The actual time involved in building a custom Kerbal controller varies wildly. Joyce Mayorga built her current cardboard prototype in her spare time off from her Netflix-based day job. “I took about 2-3 weeks to order all the parts and put what I have together. I wasn’t working on it constantly, just every now and then. Right now, I just have a cardboard prototype with only a few controls hooked up. I probably have a week or so of work until the whole thing is done, barring issues with it.”
Mayorga's controller doesn't have a fancy box, but it does have a fully functioning joystick and a big red launch button (with a safety toggle).
Peeters, who stated he never tried anything of this nature before, spread his project out long term. “I got a prototype (built in a shoe box) working in September 2017, working on it several nights a week. Then came a 2-month period of designing the final layout and enclosure, learning how to create a design for laser cutting by watching tutorial videos and ordering parts. In December and halfway into January I built the final controller, again working on it several nights a week and thinking through the remaining steps every waking moment.”
The builders I talked to consistently referenced community resources. Peeters posted his process to Instructables, and so did Gamarra. “I made my design freely available on instructables.com so others can re-build it. It seemed only fair since I could never have built this without others sharing their work before me. … I shared my parts list, design files for laser cutting, and code to make it easier for others to attempt. It’s still going to require some problem solving of your own, but that’s half the fun,” says Gamarra.
In addition to the standard Kerbal subreddit, an entire Reddit community formed around the controllers themselves, with more than 1,000 members. There, users can ask questions, browse the processes, or even gain the courage to hoist up their soldering iron.

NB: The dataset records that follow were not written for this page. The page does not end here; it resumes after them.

(** * home-podcast: the watch-debounce-refresh engine

    A shallow embedding of the Go packages [internal/auth] (TokenStore),
    [internal/library] (Library), [internal/metadata] (BuildEpisode) and
    [internal/models] (Episode), with the parts of the Go standard library
    they rely on ([strings.TrimSpace], [strings.Split], [strings.ToLower],
    [strings.EqualFold], [filepath.Ext], [filepath.WalkDir],
    [sort.SliceStable], [time.Time.Round], [math.Round]).

    Go strings are byte strings: a Rocq [string] is a sequence of 8-bit
    [ascii] characters, and the string functions work on its bytes as
    [list N]. *)

From Stdlib Require Import ZArith List Ascii String Floats Sorted Permutation Lia.
From stdpp Require Import base gmap sets strings.

Open Scope Z_scope.
#[local] Set Warnings "-register-all".

(* ================================================================== *)
(** ** Go strings as bytes *)

Definition bytes_of (s : string) : list N := map N_of_ascii (list_ascii_of_string s).
Definition string_of_bytes (b : list N) : string :=
  string_of_list_ascii (map ascii_of_N b).

(** [utf8.RuneSelf]: bytes at or above it start or continue a multi-byte rune. *)
Definition RuneSelf : N := 128.

Definition is_ascii (s : string) : bool :=
  forallb (fun c => N.ltb c RuneSelf) (bytes_of s).

(** [unicode.IsSpace]: the ASCII white space and, in UTF-8, U+0085, U+00A0,
    U+1680, U+2000..U+200A, U+2028, U+2029, U+202F, U+205F, U+3000. *)
Definition ascii_space (c : N) : bool :=
  match c with 9%N | 10%N | 11%N | 12%N | 13%N | 32%N => true | _ => false end.

Definition multibyte_spaces : list (list N) :=
  [[0xC2; 0x85]; [0xC2; 0xA0]; [0xE1; 0x9A; 0x80]]%N ++
  map (fun k => [0xE2; 0x80; 0x80 + k]%N) (map N.of_nat (seq 0 11)) ++
  [[0xE2; 0x80; 0xA8]; [0xE2; 0x80; 0xA9]; [0xE2; 0x80; 0xAF];
   [0xE2; 0x81; 0x9F]; [0xE3; 0x80; 0x80]]%N.

Fixpoint is_prefix (p s : list N) : bool :=
  match p, s with
  | [], _ => true
  | x :: p', y :: s' => N.eqb x y && is_prefix p' s'
  | _ :: _, [] => false
  end.

(** Width of the space rune [utf8.DecodeRuneInString] finds at the front of
    [s], if that rune satisfies [unicode.IsSpace]. *)
Definition space_rune_prefix (s : list N) : option nat :=
  match s with
  | c :: _ =>
      if ascii_space c then Some 1%nat
      else match List.find (fun p => is_prefix p s) multibyte_spaces with
           | Some p => Some (List.length p)
           | None => None
           end
  | [] => None
  end.

(** Width of the space rune [utf8.DecodeLastRuneInString] finds at the end
    of [s]: the encodings start with a lead byte, so a space rune ends [s]
    exactly when its encoding is a suffix of [s]. *)
Definition space_rune_suffix (s : list N) : option nat :=
  match rev s with
  | c :: _ =>
      if ascii_space c then Some 1%nat
      else match List.find (fun p => is_prefix (rev p) (rev s)) multibyte_spaces with
           | Some p => Some (List.length p)
           | None => None
           end
  | [] => None
  end.

(** [strings.TrimLeftFunc(s, unicode.IsSpace)]; the fuel is the length. *)
Fixpoint trim_left_space (fuel : nat) (s : list N) : list N :=
  match fuel with
  | O => s
  | S f => match space_rune_prefix s with
           | Some w => trim_left_space f (drop w s)
           | None => s
           end
  end.
(** * arabic-did: the training script [train.py]

    A shallow embedding of [train.py]: the optimizer group builder
    [get_optimizers], the cached data loaders, [training_step], the
    single-config loop [normal_training] and the search orchestrator
    [tune_training], together with the properties of the specification
    that concern them.

    Python integers are [Z]; a quotient of two integers and a float
    setting are a [Q]; names and paths are [string]; a text whose
    characters matter is the list of its code points; a tensor is the
    nested list of its rows, a 3-d tensor carrying the size of its last
    dimension; a dictionary with a fixed set of keys (the configuration)
    is a record.  Calls into torch, comet_ml and ray are effects: they
    are recorded, in order, in the log of the state they act on. *)

From Stdlib Require Import String Ascii NArith ZArith QArith Bool Lia Permutation List.
Import ListNotations.
Close Scope Q_scope.

(** ** Python values and exceptions *)

Module Py.

Inductive exn : Type :=
| NotImplementedError
| ValueError
| ZeroDivisionError
| IndexError
| RuntimeError
| FileNotFoundError
| TuneError.

Inductive result (A : Type) : Type :=
| Ok (a : A)
| Raise (e : exn).

Arguments Ok {A} a.
Arguments Raise {A} e.

(** A sequence value: the script returns a list on one path and a
    tuple on another; both are iterated the same way. *)
Inductive pyseq (A : Type) : Type :=
| PyList (l : list A)
| PyTuple (l : list A).

Arguments PyList {A} l.
Arguments PyTuple {A} l.
Lemma deleteMatch_plan_returns matchFn lines records :
  strict_decode lines = Some records ->
  Forall (fun r => is_object r = true) records ->
  returns_on matchFn records ->
  scratch_plan (decision (DeleteMatch matchFn)) lines =
    Ok (List.filter (fun r => negb (holds_of matchFn r)) records).
Proof.
  revert records. induction lines as [|line rest IH]; intros records Hdec Hall Hret.
  - by injection Hdec as <-.
  - apply strict_decode_cons in Hdec as (r & rs & -> & _ & Hparse & Hrest).
    apply Forall_cons in Hall as [Hr Hall].
    apply Forall_cons in Hret as [[v Hv] Hret].
    cbn [scratch_plan]. rewrite Hparse. cbn [decision List.filter].
    unfold holds_of at 1. rewrite Hv.
    destruct (truthy v); cbn [negb].
    + by apply IH.
    + destruct r as [| | | | |fields]; try discriminate.
      by rewrite (IH rs).
Qed.

Lemma updateMatch_plan_returns matchFn (u : Json -> Json) lines records :
  strict_decode lines = Some records ->
  Forall (fun r => is_object r = true) records ->
  returns_on matchFn records ->
  Forall (fun r => holds_of matchFn r = true -> is_object (u r) = true) records ->
  scratch_plan (decision (UpdateMatch matchFn (fun r => Ok (VJson (u r))))) lines =
    Ok (map (fun r => if holds_of matchFn r then u r else r) records).
Proof.
  revert records.
  induction lines as [|line rest IH]; intros records Hdec Hall Hret Hu.
  - by injection Hdec as <-.
  - apply strict_decode_cons in Hdec as (r & rs & -> & _ & Hparse & Hrest).
    apply Forall_cons in Hall as [Hr Hall].
    apply Forall_cons in Hret as [[v Hv] Hret].
    apply Forall_cons in Hu as [Hur Hu].
    cbn [scratch_plan]. rewrite Hparse. cbn [decision map].
    unfold holds_of at 1. unfold holds_of in Hur. rewrite Hv in *.
    destruct (truthy v).
    + specialize (Hur eq_refl). destruct (u r) as [| | | | |fields]; try discriminate.
      by rewrite (IH rs).
    + destruct r as [| | | | |fields]; try discriminate.
      by rewrite (IH rs).
Qed.
(** * The s3desk end-to-end runner (e2e/runner/runner.py)

    A shallow embedding of the runner's transport layer, retry coordinator,
    multipart encoder, readiness waiter, job poller, bucket-policy adapters
    and bucket creation, followed by the properties of the specification that
    concern them and by further properties of the code.

    Conventions of the embedding.
    - Python values that come out of [json.loads] are values of [JSON];
      Python's [None] is [JNull].
    - A Python float is given by the rational it denotes ([Q]).  Its
      arithmetic is that of the machine the runner runs on: rounded products
      and powers come from a [Machine], of which only the laws of double
      arithmetic are assumed.
    - [exn] ranges over instances of [Exception], which is what the runner's
      [except Exception] clauses catch.
    - Effects are explicit: what a function prints, sleeps, sends and calls is
      appended to a chronological list of [Event]s. *)

From Stdlib Require Import ZArith QArith Qabs Qpower List String Ascii Bool Lia.
From Stdlib Require Import Strings.Byte DecimalString.
Import ListNotations.
Local Open Scope string_scope.
Local Open Scope list_scope.
Set Warnings "-register-all".

(** ** Python values *)

Inductive JSON : Type :=
| JNull
| JBool (b : bool)
| JNum (n : Z)
| JStr (s : string)
| JArr (items : list JSON)
| JObj (fields : list (string * JSON)).

Definition string_of_Z (z : Z) : string := NilEmpty.string_of_int (Z.to_int z).

(** [d.get(k)]: the value stored under [k], [None] when there is none. *)
Fixpoint dict_get (d : list (string * JSON)) (k : string) : JSON :=
  match d with
  | [] => JNull
  | (k', v) :: d' => if String.eqb k' k then v else dict_get d' k
  end.

(** [k in d] *)
Fixpoint dict_has (d : list (string * JSON)) (k : string) : bool :=
  match d with
  | [] => false
  | (k', _) :: d' => String.eqb k' k || dict_has d' k
  end.

(** [d[k] = v]: an existing key keeps its place, a new one goes last. *)
Fixpoint dict_set {V : Type} (d : list (string * V)) (k : string) (v : V)
  : list (string * V) :=
  match d with
  | [] => [(k, v)]
  | (k', v') :: d' =>
      if String.eqb k' k then (k', v) :: d' else (k', v') :: dict_set d' k v
  end.

Fixpoint lookup {V : Type} (d : list (string * V)) (k : string) : option V :=
  match d with
  | [] => None
  | (k', v) :: d' => if String.eqb k' k then Some v else lookup d' k
  end.

(** [v == s] for a string literal [s]: only a string equals a string. *)
Definition py_eq_str (v : JSON) (s : string) : bool :=
  match v with
  | JStr t => String.eqb t s
  | _ => false
  end.

(** [v is True], [v is False] *)
Definition is_True (v : JSON) : bool :=
  match v with JBool true => true | _ => false end.

Definition is_False (v : JSON) : bool :=
  match v with JBool false => true | _ => false end.

(** Truth value of a Python object, as [if v:] tests it. *)
Definition py_truthy (v : JSON) : bool :=
  match v with
  | JNull => false
  | JBool b => b
  | JNum n => negb (n =? 0)%Z
  | JStr s => negb (String.eqb s "")
  | JArr l => match l with [] => false | _ => true end
  | JObj d => match d with [] => false | _ => true end
  end.

(** ** Exceptions *)

(** [class HTTPFailure(RuntimeError)] *)
Record HTTPFailure : Type := mkHTTPFailure {
  status : Z;
  method : string;
  path : string;
  headers : list (string * string);
  body_text : option string;
  error_code : JSON;
  normalized_code : JSON;
  normalized_retryable : JSON;
  retry_after : option string;
  request_id : option string
}.

Inductive exn : Type :=
| HTTPFailureExc (f : HTTPFailure)
| RuntimeError (msg : string)
| PyError (cls : string) (msg : string).
  (* any other Exception: ValueError, AttributeError, JSONDecodeError, ... *)

(** [str(e)].  [HTTPFailure.__init__] hands
    [f"HTTP {status} {method} {path}"] to [RuntimeError]. *)
Definition exn_str (e : exn) : string :=
  match e with
  | HTTPFailureExc f =>
      ("HTTP " ++ string_of_Z (status f) ++ " " ++ method f ++ " " ++ path f)%string
  | RuntimeError msg => msg
  | PyError _ msg => msg
  end.

Inductive outcome (A : Type) : Type :=
| Ret (a : A)
| Raise (e : exn).
Arguments Ret {A} a.
Arguments Raise {A} e.

(** ** Observable effects *)

Inductive Payload : Type :=
| NoData
| JsonData (j : JSON)          (* json.dumps(json_body).encode("utf-8") *)
| RawData (b : list byte).

Inductive Event : Type :=
| EvCall                                   (* retry invoked [fn()] *)
| EvLog (line : string)                    (* log(line) *)
| EvSleep (secs : Q)                       (* time.sleep(secs) returned *)
| EvRequest (meth url : string) (hdrs : list (string * string)) (data : Payload).

Definition is_call (e : Event) : bool :=
  match e with EvCall => true | _ => false end.

Definition calls (tr : list Event) : nat := List.length (filter is_call tr).

Fixpoint sleeps (tr : list Event) : list Q :=
  match tr with
  | [] => []
  | EvSleep d :: tr' => d :: sleeps tr'
  | _ :: tr' => sleeps tr'
  end.

Fixpoint logs (tr : list Event) : list string :=
  match tr with
  | [] => []
  | EvLog l :: tr' => l :: logs tr'
  | _ :: tr' => logs tr'
  end.

(** ** The machine

    What the runner takes from the machine it runs on and what cannot be read
    off the repository: the double arithmetic behind Python's [*] and [**],
    and the longest sleep the operating system takes.

    A Python float is given by the rational number it denotes.  [fmul a b] is
    the double [a * b]; a product beyond the range of the doubles, which is an
    infinity in Python, is a rational beyond that range here ([min] and
    [time.sleep] treat the two alike).  [fpow x n] is [x ** n] for an int
    [n >= 0], as the C library's [pow] computes it; [None] stands for the
    exception it raises ([OverflowError] when the result leaves the doubles).
    The laws are those of IEEE 754 multiplication (correctly rounded, hence
    monotone, exact when a factor is 1) and of a [pow] that is accurate to
    one unit in the last place, stated with room to spare. *)

(** Up to here a power is surely a double: [2^1024 * (1 - 2^-50)]. *)
Definition POW_SAFE : Q := inject_Z (2 ^ 1024 - 2 ^ 974).

(** Twice the unit roundoff of a double: [2^-51]. *)
Definition POW_TOLERANCE : Q := 1 # (2 ^ 51).

Class Machine : Type := {
  fmul : Q -> Q -> Q;
  fpow : Q -> Z -> option Q;
  (* the least length the sleep call of the operating system refuses; on Linux
     about 9223372036 s less the time since boot *)
  sleep_limit : Q;
  fmul_one : forall a, fmul a 1 = a;
  fmul_nonneg : forall a b, 0 <= a -> 0 <= b -> 0 <= fmul a b;
  fmul_mono : forall a b c, 0 <= a -> b <= c -> fmul a b <= fmul a c;
  fpow_zero : forall x, fpow x 0 = Some 1;
  fpow_overflow :
    forall x n, (0 <= n <= 2 ^ 53)%Z -> inject_Z (2 ^ 1024) <= x ^ n ->
                fpow x n = None;
  fpow_overflow_far :
    forall x n, (0 <= n)%Z -> inject_Z (2 ^ 1025) <= x ^ n -> fpow x n = None;
  fpow_close :
    forall x n, 1 <= x -> (0 <= n <= 2 ^ 53)%Z -> x ^ n <= POW_SAFE ->
                exists v, fpow x n = Some v
                          /\ (1 - POW_TOLERANCE) * x ^ n <= v
                          /\ v <= (1 + POW_TOLERANCE) * x ^ n;
  sleep_limit_above_cap : 5 # 1 < sleep_limit
}.

(** [time.sleep(secs)] (CPython 3.11: [time_sleep] in Modules/timemodule.c,
    [pytime_from_double] in Python/pytime.c).  The length is first turned into
    a count of nanoseconds, the double [secs * 1e9]: a count outside the
    64-bit integers is an [OverflowError].  A negative count is a
    [ValueError], and so is the one count that rounds to [2^63], which the
    conversion wraps to the least 64-bit integer.  The bounds below are the
    rationals at which the rounding of [secs * 1e9] to a double turns.  A
    length that passes is handed to the operating system, which refuses it
    with [OSError] from [sleep_limit] on.  [sleep_refusal secs] is the
    exception [time.sleep(secs)] raises, if any. *)
Definition sleep_refusal {m : Machine} (secs : Q) : option exn :=
  let ns := secs * inject_Z (10 ^ 9) in
  let too_large :=
    PyError "OverflowError" "timestamp too large to convert to C _PyTime_t" in
  let negative := PyError "ValueError" "sleep length must be non-negative" in
  if Qlt_le_dec ns (inject_Z (- (2 ^ 63 + 1024))) then Some too_large
  else if Qlt_le_dec (inject_Z (2 ^ 63 + 1024)) ns then Some too_large
  else if Qlt_le_dec secs 0 then Some negative
  else if Qlt_le_dec ns (inject_Z (2 ^ 63 - 512)) then
    if Qlt_le_dec secs sleep_limit then None
    else Some (PyError "OSError" "[Errno 22] Invalid argument")
  else Some negative.

Definition time_sleep {m : Machine} (secs : Q) (tr : list Event)
  : outcome unit * list Event :=
  match sleep_refusal secs with
  | Some e => (Raise e, tr)
  | None => (Ret tt, tr ++ [EvSleep secs])
  end.

(** ** Backoff *)

(** [min(a, b)]: Python returns [b] only when [b < a]. *)
Definition py_min (a b : Q) : Q := if Qlt_le_dec b a then b else a.

(** The defaults [factor = 1.3], the double nearest to 13/10, and
    [max_s = 5.0]. *)
Definition default_factor : Q := 5854679515581645 # 4503599627370496.
Definition default_max_s : Q := 5 # 1.

Definition sleep_backoff {m : Machine} (base_s : Q) (attempt : Z)
    (factor max_s : Q) : Q :=
  match fpow factor (Z.max 0 (attempt - 1)) with
  | Some p => py_min max_s (fmul base_s p)
  | None => base_s                      (* except Exception: return base_s *)
  end.

(** ** Retry coordinator *)

Section Retry.
Context {St A : Type}.
Context {m : Machine}.

(** A Python callable: its hidden state (closure, backend, network) is
    [St]; one call yields an outcome and the next state. *)
Variable fn : St -> outcome A * St.

Definition raise_last (what : string) (last_err : option exn) : outcome A :=
  match last_err with
  | None => Raise (RuntimeError (what ++ " failed"))
  | Some e => Raise e
  end.

Definition retry_log (what : string) (i attempts : Z) (e : exn) : string :=
  (what ++ " failed (attempt " ++ string_of_Z i ++ "/" ++ string_of_Z attempts
        ++ "): " ++ exn_str e)%string.
(** * wx-domain-monitor: a shallow embedding of the monitor and the checker

    The two programs, [domain_monitor.py] and [domain_check.py], are
    embedded as functions in a state-and-exception monad over a [World]
    that holds the files the programs touch, the traffic they cause and
    what they print.  Everything the environment decides (replies of the
    two HTTP endpoints, the wall clock, whether a file can be written) is
    an oracle stored in the world, so every definition computes. *)

From Stdlib Require Import ZArith NArith QArith String Ascii List Lia.
From Stdlib Require Import Floats.SpecFloat.
From stdpp Require Import base option list gmap.

Local Open Scope N_scope.

(** ** Python strings

    A [str] is a sequence of code points.  String literals of the source
    are written as Rocq strings (UTF-8 bytes) and decoded by [utf8]. *)

Definition pystr : Type := list N.

Fixpoint decode_utf8 (bs : list N) : pystr :=
  match bs with
  | [] => []
  | b :: r =>
      if b <? 128 then b :: decode_utf8 r
      else if b <? 224 then
        match r with
        | c1 :: r1 => ((b - 192) * 64 + (c1 - 128)) :: decode_utf8 r1
        | _ => []
        end
      else if b <? 240 then
        match r with
        | c1 :: c2 :: r2 =>
            ((b - 224) * 4096 + (c1 - 128) * 64 + (c2 - 128)) :: decode_utf8 r2
        | _ => []
        end
      else
        match r with
        | c1 :: c2 :: c3 :: r3 =>
            ((b - 240) * 262144 + (c1 - 128) * 4096 + (c2 - 128) * 64 + (c3 - 128))
              :: decode_utf8 r3
        | _ => []
        end
  end.

Definition utf8 (s : string) : pystr :=
  decode_utf8 (map N_of_ascii (list_ascii_of_string s)).
Arguments utf8 : simpl never.

(** [str.isspace] on one code point: the white space [str.strip()] removes. *)
Definition isspace (c : N) : bool :=
  ((9 <=? c) && (c <=? 13)) || ((28 <=? c) && (c <=? 32))
  || (c =? 133) || (c =? 160) || (c =? 5760)
  || ((8192 <=? c) && (c <=? 8202))
  || (c =? 8232) || (c =? 8233) || (c =? 8239) || (c =? 8287) || (c =? 12288).
(** * Carbonite: event ledger and aggregation-consistency engine

    A shallow embedding of the SQL trigger functions, the reconciliation
    and leaderboard functions and the TypeScript service wrappers of the
    repository, together with the properties stated about them.

    Conventions used throughout.
    - A SQL table is the list of its rows in heap (storage) order.  A
      primary key is an invariant of the list, not a different type.
    - A [NUMERIC] value of scale at most 6 is the integer number of
      millionths of a pound it denotes ([10.2] is [10200000]), so that
      sums and comparisons are the exact decimal ones.  Column precision
      (the total number of digits) is not modelled: no overflow error.
    - [now] is the transaction timestamp, passed explicitly.
    - A transaction is one function application: concurrent submissions
      that serialise on the [global_emissions] row lock are sequences of
      such applications.  The idempotency check of [log_emission_atomic]
      comes before that lock; it and the rest of the function are also
      given on their own, for two submissions that both pass the check
      before either commits.
    - A query with [ORDER BY] may return its rows in any order that
      respects the keys; a function of this file that sorts computes one
      such order. *)

From Stdlib Require Import ZArith List Bool Lia String Permutation Sorted.
From Stdlib Require Import Floats.

Set Warnings "-inexact-float".
Import ListNotations.
Local Open Scope Z_scope.
(** * Limit setting for a background-free direct-detection experiment

    A shallow embedding of [thesis_plots/recoil_rates/limit_setting.py]:
    the detector model [LZ], the rate integrator
    [LimitSetter.integrate_rate], the limit solver [LimitSetter._get_limit]
    and the scan scheduler [LimitSetter.set_limits].

    Numbers.  Python floats are idealised as real numbers ([R]): rounding,
    overflow and infinities are not modelled.  The one non-number the code
    produces on purpose, the [nan] that a scipy interpolator returns outside
    its data range, is kept ([NaN] below).  Where a property depends on
    how the interpolation arithmetic rounds, the interpolant is taken with
    a rounding after each operation ([np.interp_fl]); the exact interpolant
    is the case of a rounding that changes nothing.  [binary64.chord]
    evaluates the same expression on binary64 floats.

    Exceptions.  A Python call either returns or raises; this is the type
    [py_result].

    Threads.  [set_limits] starts one [threading.Thread] per mass.  The
    scheduler is modelled as a transition system whose events are the steps
    of the dispatching thread and the completion of a worker, so that every
    interleaving of completions is a run of the model.  Time is not
    modelled: a [time.sleep] is a point at which workers may finish.

    Libraries.  [numpy] and [scipy.interpolate.interp1d] are modelled by
    what they compute on the calls the code makes; [scipy.integrate.quad]
    and [wimprates.rate_wimp] are parameters. *)

From Stdlib Require Import Strings.Ascii Strings.String.
From Stdlib Require Import Reals Lra Lia List ZArith Bool Arith.
From Stdlib Require Import Sorting.Sorted Sorting.Permutation.
From Stdlib Require PrimFloat.
Import ListNotations.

Is it worth it for the longtime Kerbal player? It was for Josh Brown. “It makes the game that much more enjoyable, it not only makes the game easier, but way more immersive and as a result way more fun," he said. And if you're interested in making your own controller, Kerbal community members are there to help, dedicated not only to enhancing their own journeys to the Mun, but also the journeys of others. "It was not that difficult and the community is very helpful in troubleshooting problems," said Brown.